This contradiction was resolved by the British invention of the Armor Piercing Discarding Sabot (APDS) shell. In the APDS shell there is a central core made of tungsten carbide, a strong and very heavy metal. This core is surrounded by a light magnesium alloy sleeve, sabot, which produces a large diameter when the shell is loaded. When the propellant is ignited the pressure of over 20 tons per square inch is applied to the large cross section area of the core plus the sabot, and this force gives the shell great acceleration. The force of the explosion breaks the sabot into sections, but the confinement of the barrel holds it together until it reaches the muzzle. The sabot then separates from the core, which proceeds towards the target. Thus at impact there is a large kinetic energy contained in a small diameter solid shot and this produces an extremely effective attack on armor.

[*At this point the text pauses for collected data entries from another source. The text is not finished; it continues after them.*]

Lemma add_user_plain users e :
  plain_user e → add_user users (e.1 ++ ":"%char :: e.2) = Ok (hash_set users e.1 e.2).
Proof.
  intros (Hu & Hp & Hne). unfold add_user.
  rewrite cut_app by (apply (plain_not_in _ _ Hu); right; by left).
  rewrite (proj2 (cut_None _ _)) by (apply (plain_not_in _ _ Hp); right; by left).
  rewrite strip_crlf_plain; [done..|]. eapply Forall_impl; [done|]. intros x Hx ?. apply Hx. by do 2 right.
Qed.

(** The password of an entry of an auth secret, as [add_user] finds it. *)
Definition entry_password (entry : bytes) : option bytes :=
  match cut ":"%char entry with
  | None => None
  | Some (_, password) => Some (match cut ":"%char password with Some (p, _) => p | None => password end)
  end.

(** No user of an auth secret has an empty password. *)
Definition passwords_ok (se : secret) : Prop :=
  ∀ authdata buf, hash_get (se_data se) (lit "auth") = Some authdata → base64_decode authdata = Some buf →
    Forall (λ e, entry_password e ≠ Some []) (strsep_all crlf (c_str buf)).

Lemma cut_part c s a b x : cut c s = Some (a, b) → x ∈ b → x ∈ s.
Proof. intros [-> _]%cut_Some. set_solver. Qed.
Lemma cut_front c s a b x : cut c s = Some (a, b) → x ∈ a → x ∈ s.
Proof. intros [-> _]%cut_Some. set_solver. Qed.

(** The password of an entry that was cut out at the line ends has none. *)
Lemma entry_password_plain e p : Forall (λ c, c ∉ crlf) e → entry_password e = Some p → Forall (λ c, c ∉ crlf) p.
Proof.
  intros He. unfold entry_password. destruct (cut _ e) as [[user pw]|] eqn:Ec; [|done].
  intros [= <-]. apply Forall_forall. intros x Hx. rewrite Forall_forall in He. apply He, (cut_part _ _ _ _ _ Ec).
  destruct (cut _ pw) as [[q r]|] eqn:Eq; [by apply (cut_front _ _ _ _ _ Eq)|done].
Qed.

Lemma strsep_lines_plain s e : e ∈ strsep_all crlf s → Forall (λ c, c ∉ crlf) e.
Proof. rewrite strsep_all_split. intros He. apply Forall_forall. intros c Hc Hd. by apply (split_no_delim _ _ _ _ He Hd). Qed.

Lemma add_user_total users e :
  Forall (λ c, c ∉ crlf) e → entry_password e ≠ Some [] → ∃ users', add_user users e = Ok users'.
Proof.
  intros He Hp. pose proof (λ p, entry_password_plain e p He) as Hc. unfold add_user, entry_password in *.
  destruct (cut _ e) as [[user pw]|]; [|by eauto]. specialize (Hc _ eq_refl).
  rewrite strip_crlf_plain by (done || congruence). eauto.
Qed.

The biggest problem with all kinetic energy shells is that they require a large and heavy gun in order to achieve maximum velocity and energy, something which is unacceptable in an infantry division, which must be able to move its guns with relative ease. To meet the need for a light launcher, methods of attacking armor other than kinetic energy had to be evolved. The answer was found in chemical energy produced by the detonation of a high explosive charge in a shell.
The first armor-piercing shell to employ chemical energy embodied the hollow charge, or shaped charge, principle and is known as the High Explosive Anti-Tank (HEAT) round. The front face of the shell is hollowed out to produce a cone. A liner of copper or aluminum is placed in front of the cone. When the shell hits the tank the high explosive is detonated by a base fuse and the energy produced is focused into a parallel-sided gaseous jet. The jet, with the now molten liner carried with it, has a velocity of about 18,000 feet per second. And, although it weighs only a few pounds, this velocity produces a very high kinetic energy, which allows it to penetrate to a depth of approximately three times the diameter of the cone.
The effectiveness of the HEAT round depends not only on penetrating the armor but also on the energy of the jet, liner and fragments of armor plate which pass through the hole into the interior of the tank to kill the occupants, cause fires, and destroy equipment.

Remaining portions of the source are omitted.